Catacomb in Rome, Italy

The Catacombs of Domitilla are an underground Christian cemetery named after the Domitilla family that had initially ordered them to be dug. Located in Rome, Italy, are the human-made subterranean passageways used for cemeteries and religious practice. They are among the largest catacombs in Rome, spreading out 17 km, largely along the ancient Via Ardeatine, laid out on four levels, and housing approximately 15,000 bodies underground. The Catacombs of Domitilla are the only catacombs in Rome that have an underground basilica and are one of only five Roman catacombs open to the public. Constructed during the second and third centuries, this labyrinth of underground passages contains frescoes and a wealth of Christian iconography while also presenting masterful engineering skills and innovative architectural techniques.

== Early history ==
Consisting of a variably soft stone called tufa, a form of limestone that is porous, the terrain around Rome was well-suited for building catacombs. The volcanic nature of the earth made it easy to dig into the ground to create galleries and to expand existing hypogea.

Built on property owned by Flavia Domitilla, the imperial family of Vespasian, the catacombs are among the oldest and largest in Rome. From the nuclei to the composition of the great subterranean necropolises, the stages and developments of Christianity can be traced.

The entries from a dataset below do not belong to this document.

(* ===== verification/Routes.v ===== *)
(** * The router, the authentication middleware and the application

    [src/routes/post.routes.js] maps [GET /] to [getPosts], [GET /:slug]
    to [getPostBySlug], and [POST /], [PUT /:id], [DELETE /:id] to
    [createPost], [updatePost], [deletePost] behind [authMiddleware].
    [src/src/app.js] mounts the router under [/api/posts] (and the auth
    routes under [/api/auth]) and installs [errorHandler] last.

    [authMiddleware] and [errorHandler] are repository code outside
    [src/]; they are modelled from the specification: the middleware
    resolves the request's credentials to a user or answers [401]
    without calling the handler, and sets [req.user] otherwise; the
    error handler answers [500] with a message for every error passed to
    [next].  Nothing else sets [req.user].  A request path is the list of
    its decoded segments; Express matches the mount path
    case-insensitively.  Requests under [/api/auth] are outside the model
    ([app] answers [None]). *)

From S2P Require Import Prelude Js ObjectId Slugify Store Controller.

Inductive Method := GET | POST | PUT | DELETE | OPTIONS | OtherMethod.

#[export] Instance Method_eq_dec : EqDecision Method.
Proof. solve_decision. Defined.

Record HttpRequest := mkHttp {
  method : Method;
  path : list string;
  credential : option User;   (* the user the request's token resolves to *)
  hbody : Body;
  hquery : QueryParams;
}.

Inductive HttpBody :=
| HJson (b : RespBody)          (* [res.status(c).json(b)] of a handler *)
| HError (e : exn)              (* [errorHandler]: [{ message }] *)
| HUnauthorized                 (* [authMiddleware] rejecting the request *)
| HNotRouted                    (* Express's default [404] *)
| HEmpty.                       (* an empty body: [res.end()] *)

Record HttpResponse := HResp { code : Z; hresp_body : HttpBody }.

Definition HttpHandler := Store → Store * HttpResponse.

(** [errorHandler] after the handler: a [next(error)] becomes [500]. *)
Definition respond (o : Outcome) : HttpResponse :=
  match o with
  | Respond c b => HResp c (HJson b)
  | Next e => HResp 500 (HError e)
  end.

Definition run_handler (h : Handler) : HttpHandler :=
  λ st, let '(st', o) := h st in (st', respond o).

(** [authMiddleware]: the handler runs with [req.user] set, or [401]. *)
Definition authMiddleware (cred : option User) (h : User → Handler) : HttpHandler :=
  λ st, match cred with
        | Some u => run_handler (h u) st
        | None => (st, HResp 401 HUnauthorized)
        end.

Definition segment_is (seg lit : string) : bool :=
  string_of_list_ascii (to_lower (list_ascii_of_string seg)) === lit.

Section App.
Context `{RegexEngine}.

(** The routes of [post.routes.js], in their order; [rest] is the path
    below the mount point.  The two [GET] routes have no middleware, so
    their handlers see no [req.user]. *)
Definition postRouter (now : Z) (r : HttpRequest) (rest : list string) : HttpHandler :=
  match method r, rest with
  | GET, [] => run_handler (getPosts (mkRequest None (hbody r) (hquery r) ""))
  | GET, [s] => run_handler (getPostBySlug (mkRequest None (hbody r) (hquery r) s))
  | POST, [] =>
      authMiddleware (credential r)
        (λ u, createPost (mkRequest (Some u) (hbody r) (hquery r) "") now)
  | PUT, [id] =>
      authMiddleware (credential r) (λ u, updatePost (mkRequest (Some u) (hbody r) (hquery r) id))
  | DELETE, [id] =>
      authMiddleware (credential r)
        (λ u, deletePost (mkRequest (Some u) (hbody r) (hquery r) id) now)
  | _, _ => λ st, (st, HResp 404 HNotRouted)
  end.

(** [app.js]: the mount points, then Express's default [404]. *)
Definition app (now : Z) (r : HttpRequest) (st : Store) : option (Store * HttpResponse) :=
  match path r with
  | a :: b :: rest =>
      if segment_is a "api" then
        if segment_is b "posts" then Some (postRouter now r rest st)
        else if segment_is b "auth" then None
        else Some (st, HResp 404 HNotRouted)
      else Some (st, HResp 404 HNotRouted)
  | _ => Some (st, HResp 404 HNotRouted)
  end.
End App.

(** Requests used by the concrete runs: Alice, logged in, asks for her
    drafts; an anonymous client tries to edit a post. *)
Definition req_my_drafts : HttpRequest :=
  mkHttp GET ["api"; "posts"]%string (Some alice) empty_body (params_status "draft").
Definition req_anonymous_edit : HttpRequest :=
  mkHttp PUT ["api"; "posts"; oid_to_string 10%N]%string None (title_body "Mine" "now") no_params.

(** ** What an HTTP request can observe and change *)

Section AppTheorems.
Context `{RegexEngine}.

Lemma run_handler_fst (h : Handler) (st : Store) : fst (run_handler h st) = fst (h st).
Proof. unfold run_handler. by destruct (h st). Qed.

(** The routing of a request below [/api/posts]. *)
Lemma app_posts (now : Z) (r : HttpRequest) (rest : list string) (st : Store) :
  path r = "api" :: "posts" :: rest → app now r st = Some (postRouter now r rest st).
Proof. intros Hp. unfold app. by rewrite Hp. Qed.

(** An authenticated [PUT] or [DELETE] on [/api/posts/:id] runs the
    handler with [req.user] set and [req.params.id] the segment. *)
Lemma app_write_routes (now : Z) (r : HttpRequest) (st : Store) (id : string) (u : User) :
  path r = ["api"; "posts"; id]%string → credential r = Some u →
  (method r = PUT →
   app now r st = Some (run_handler (updatePost (mkRequest (Some u) (hbody r) (hquery r) id)) st))
  ∧ (method r = DELETE →
     app now r st = Some (run_handler (deletePost (mkRequest (Some u) (hbody r) (hquery r) id) now) st)).
Proof.
  intros Hp Hc. rewrite (app_posts now r [id]) by done. unfold postRouter, authMiddleware.
  rewrite Hc. split; intros ->; reflexivity.
Qed.

(** C1: [GET /api/posts], whatever credentials and query parameters the
    request carries, lists only published, live posts of the collection
    and changes nothing: [req.user] is never set on this route, so the
    controller's rules for authenticated listings are unreachable. *)
Theorem app_list_published (now : Z) (r : HttpRequest) (st st' : Store) (resp : HttpResponse)
    (ps : list Post) :
  method r = GET → path r = ["api"; "posts"]%string →
  app now r st = Some (st', resp) → hresp_body resp = HJson (BPosts ps) →
  st' = st ∧ Forall (λ p, status p = Some "published"%string ∧ deletedAt p = None ∧ p ∈ posts st) ps.
Proof.
  intros Hm Hp Happ Hb. rewrite (app_posts now r []) in Happ by done.
  unfold postRouter, run_handler in Happ. rewrite Hm in Happ.
  destruct (getPosts _ st) as [st1 o] eqn:Hg. injection Happ as <- <-.
  destruct o as [c [| |ps']|e]; simpl in Hb; try discriminate. injection Hb as ->.
  destruct (Z.eq_dec c 200%Z) as [->|Hc].
  - by eapply getPosts_anonymous_results; [| exact Hg].
  - exfalso. unfold getPosts, try_next, bind, lift, reply, ret in Hg.
    destruct (build_query _ _); [| discriminate].
    destruct (findPage _ _ _ _) as [? []]; inversion Hg; congruence.
Qed.

(** An anonymous request below [/api/posts]: the router changes nothing,
    and [authMiddleware] answers [401] on the three write routes. *)
Lemma postRouter_anonymous (now : Z) (r : HttpRequest) (rest : list string) (st : Store) :
  credential r = None →
  fst (postRouter now r rest st) = st
  ∧ ((method r = POST ∧ rest = [] ∨ (method r = PUT ∨ method r = DELETE) ∧ length rest = 1) →
     snd (postRouter now r rest st) = HResp 401 HUnauthorized).
Proof.
  intros Hc. unfold postRouter, authMiddleware. rewrite Hc. split.
  - destruct (method r), rest as [|x [|y rest]]; rewrite ?run_handler_fst;
      try apply getPosts_read_only; try apply getPostBySlug_read_only; done.
  - intros [[-> ->] | [[-> | ->] Hl]]; [done | |];
      destruct rest as [|x [|y rest]]; simpl in Hl; (done || lia).
Qed.

(** C18: a request without valid credentials never changes the store,
    and each of the write routes [POST /api/posts], [PUT /api/posts/:id]
    and [DELETE /api/posts/:id] answers it with [401] before any
    handler runs. *)
Theorem app_anonymous_read_only (now : Z) (r : HttpRequest) (st st' : Store) (resp : HttpResponse) :
  credential r = None → app now r st = Some (st', resp) →
  st' = st
  ∧ (∀ rest, path r = "api" :: "posts" :: rest →
     method r = POST ∧ rest = [] ∨ (method r = PUT ∨ method r = DELETE) ∧ length rest = 1 →
     resp = HResp 401 HUnauthorized).
Proof.
  intros Hc Happ. split.
  - revert Happ. unfold app.
    destruct (path r) as [|a [|b rest]]; try (intros Hs; by injection Hs).
    destruct (segment_is a "api"); [| intros Hs; by injection Hs].
    destruct (segment_is b "posts"); [| destruct (segment_is b "auth"); [done | intros Hs; by injection Hs]].
    intros Hs. injection Hs as Hs. apply (f_equal fst) in Hs. simpl in Hs. rewrite <- Hs.
    apply postRouter_anonymous, Hc.
  - intros rest Hp Hw. rewrite (app_posts now r rest st Hp) in Happ. injection Happ as Happ.
    apply (f_equal snd) in Happ. simpl in Happ. rewrite <- Happ.
    by apply postRouter_anonymous.
Qed.
End AppTheorems.

(** ** Concrete runs *)

#[local] Existing Instance literal_regex.

(** Alice, authenticated, asks for [status=draft] and gets the published
    post: her credentials never reach [getPosts]. *)
Lemma app_list_published_witness :
  app 500 req_my_drafts demo_store
  = Some (demo_store, HResp 200 (HJson (BPosts [post_hello])))
  ∧ (demo_store = demo_store
     ∧ Forall (λ p, status p = Some "published"%string ∧ deletedAt p = None ∧ p ∈ posts demo_store)
              [post_hello]).
Proof.
  assert (Ha : app 500 req_my_drafts demo_store
               = Some (demo_store, HResp 200 (HJson (BPosts [post_hello])))) by (vm_compute; reflexivity).
  split; [exact Ha |].
  exact (app_list_published 500 req_my_drafts demo_store demo_store _ [post_hello]
           eq_refl eq_refl Ha eq_refl).
Defined.

Lemma app_anonymous_read_only_witness :
  app 500 req_anonymous_edit demo_store = Some (demo_store, HResp 401 HUnauthorized)
  ∧ (demo_store = demo_store
     ∧ (∀ rest, path req_anonymous_edit = "api" :: "posts" :: rest →
        method req_anonymous_edit = POST ∧ rest = []
        ∨ (method req_anonymous_edit = PUT ∨ method req_anonymous_edit = DELETE) ∧ length rest = 1 →
        HResp 401 HUnauthorized = HResp 401 HUnauthorized)).
Proof.
  assert (Ha : app 500 req_anonymous_edit demo_store = Some (demo_store, HResp 401 HUnauthorized))
    by (vm_compute; reflexivity).
  split; [exact Ha |]. exact (app_anonymous_read_only 500 req_anonymous_edit _ _ _ eq_refl Ha).
Defined.
Lemma ids_append_only_witness :
  (wf_store demo_store ∧ step demo_store store_fresh)
  ∧ ∃ l, post_id <$> posts store_fresh = (post_id <$> posts demo_store) ++ l.
Proof.
  assert (Hs : step demo_store store_fresh) by (exists req_create_fresh; apply step_create_fresh).
  split; [split; [exact demo_store_wf | exact Hs] |].
  exact (ids_append_only demo_store store_fresh demo_store_wf Hs).
Defined.

Lemma slug_unique_step_witness :
  (wf_store demo_store ∧ NoDup (slug <$> posts demo_store)
   ∧ app_step req_create_fresh demo_store store_fresh ∧ b_slug (hbody req_create_fresh) = None)
  ∧ NoDup (slug <$> posts store_fresh).
Proof.
  assert (Hnd : NoDup (slug <$> posts demo_store))
    by (apply (bool_decide_unpack _); vm_compute; reflexivity).
  split; [split; [exact demo_store_wf | split; [exact Hnd | split; [apply step_create_fresh | reflexivity]]] |].
  exact (slug_unique_step req_create_fresh demo_store store_fresh demo_store_wf Hnd
           step_create_fresh eq_refl).
Defined.

Lemma create_twice_conflict_witness :
  createPost (body_request (Some alice) (title_body "Fresh start" "x") "") 500 demo_store
  = (store_fresh, Respond 201 (BPost (fresh_post None)))
  ∧ createPost (body_request (Some bob) (title_body "FRESH  start!!" "y") "") 600 store_fresh
    = (store_fresh, Respond 400 (BMessage msg_conflict)).
Proof.
  assert (H1 : createPost (body_request (Some alice) (title_body "Fresh start" "x") "") 500 demo_store
               = (store_fresh, Respond 201 (BPost (fresh_post None)))) by (vm_compute; reflexivity).
  split; [exact H1 |].
  exact (create_twice_conflict _ (body_request (Some bob) (title_body "FRESH  start!!" "y") "")
           500 600 demo_store store_fresh (fresh_post None) "FRESH  start!!" "y" H1
           ltac:(vm_compute; reflexivity) ltac:(vm_compute; reflexivity) ltac:(vm_compute; reflexivity)).
Defined.

(** Alice creates "Fresh start" and deletes it; Bob's "Fresh Start" is
    still refused. *)
Lemma create_after_delete_conflict_witness :
  createPost (body_request (Some alice) (title_body "Fresh start" "x") "") 500 demo_store
  = (store_fresh, Respond 201 (BPost (fresh_post None)))
  ∧ deletePost (body_request (Some alice) empty_body (oid_to_string 13%N)) 600 store_fresh
    = (store_fresh_deleted, Respond 200 (BMessage msg_deleted))
  ∧ createPost (body_request (Some bob) (title_body "Fresh Start" "y") "") 700 store_fresh_deleted
    = (store_fresh_deleted, Respond 400 (BMessage msg_conflict)).
Proof.
  assert (H1 : createPost (body_request (Some alice) (title_body "Fresh start" "x") "") 500 demo_store
               = (store_fresh, Respond 201 (BPost (fresh_post None)))) by (vm_compute; reflexivity).
  assert (H2 : deletePost (body_request (Some alice) empty_body (oid_to_string 13%N)) 600 store_fresh
               = (store_fresh_deleted, Respond 200 (BMessage msg_deleted))) by (vm_compute; reflexivity).
  split; [exact H1 | split; [exact H2 |]].
  exact (create_after_delete_conflict _ _ (body_request (Some bob) (title_body "Fresh Start" "y") "")
           500 600 700 demo_store store_fresh store_fresh_deleted (fresh_post None) _
           "Fresh Start" "y" H1 H2
           ltac:(vm_compute; reflexivity) ltac:(vm_compute; reflexivity) ltac:(vm_compute; reflexivity)).
Defined.
Lemma author_can_delete_witness :
  app 700 req_delete_hello demo_store
  = Some (mkStore (replace_by_id (mark_deleted post_hello 700) (posts demo_store)) (next_id demo_store),
          HResp 200 (HJson (BMessage msg_deleted))).
Proof.
  exact (author_can_delete 700 req_delete_hello demo_store post_hello alice (oid_to_string 10%N)
           demo_store_wf ltac:(apply list_elem_of_In; simpl; auto) eq_refl eq_refl eq_refl eq_refl
           ltac:(vm_compute; reflexivity) eq_refl).
Defined.

(** Bob lists his drafts: the page is what the specification's filter
    selects. *)
Lemma getPosts_refines_listFilter_witness :
  getPosts (list_request (Some bob) (params_status "draft")) demo_store
  = (demo_store, Respond 200 (BPosts [post_secret]))
  ∧ (demo_store = demo_store
     ∧ [post_secret] = take 10 (drop 0 (merge_sort newer_first
                        (List.filter (listFilter (Some bob) (params_status "draft")) (posts demo_store))))).
Proof.
  assert (Hg : getPosts (list_request (Some bob) (params_status "draft")) demo_store
               = (demo_store, Respond 200 (BPosts [post_secret]))) by (vm_compute; reflexivity).
  split; [exact Hg |].
  exact (getPosts_refines_listFilter (λ _ _ _, eq_refl) (list_request (Some bob) (params_status "draft"))
           demo_store demo_store [post_secret] 1 10
           (or_intror (or_intror eq_refl)) eq_refl eq_refl ltac:(lia) Hg).
Defined.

Developed between the second and third centuries, this underground cemetery consists of three main regions. The first region includes the Cubicle of Ampliato, which belonged to a family of imperial freedmen who had dug the hypogeum; this vast environment is separated into two sections by an arch used to support a landslide vault. The decoration on the cubicle was redecorated one on top of another with each family member being placed within it. The second region contains the Flavi Aureli, whose entrance staircase would eventually be destroyed by the construction of the basilica during the fourth century. The Flavi Aureli is a double cubicle that houses an inscription mentioning a "Happy Annio" and intact tombs. The third region includes the lavish hypogeum of the Flavi and another area containing a group of martyrs.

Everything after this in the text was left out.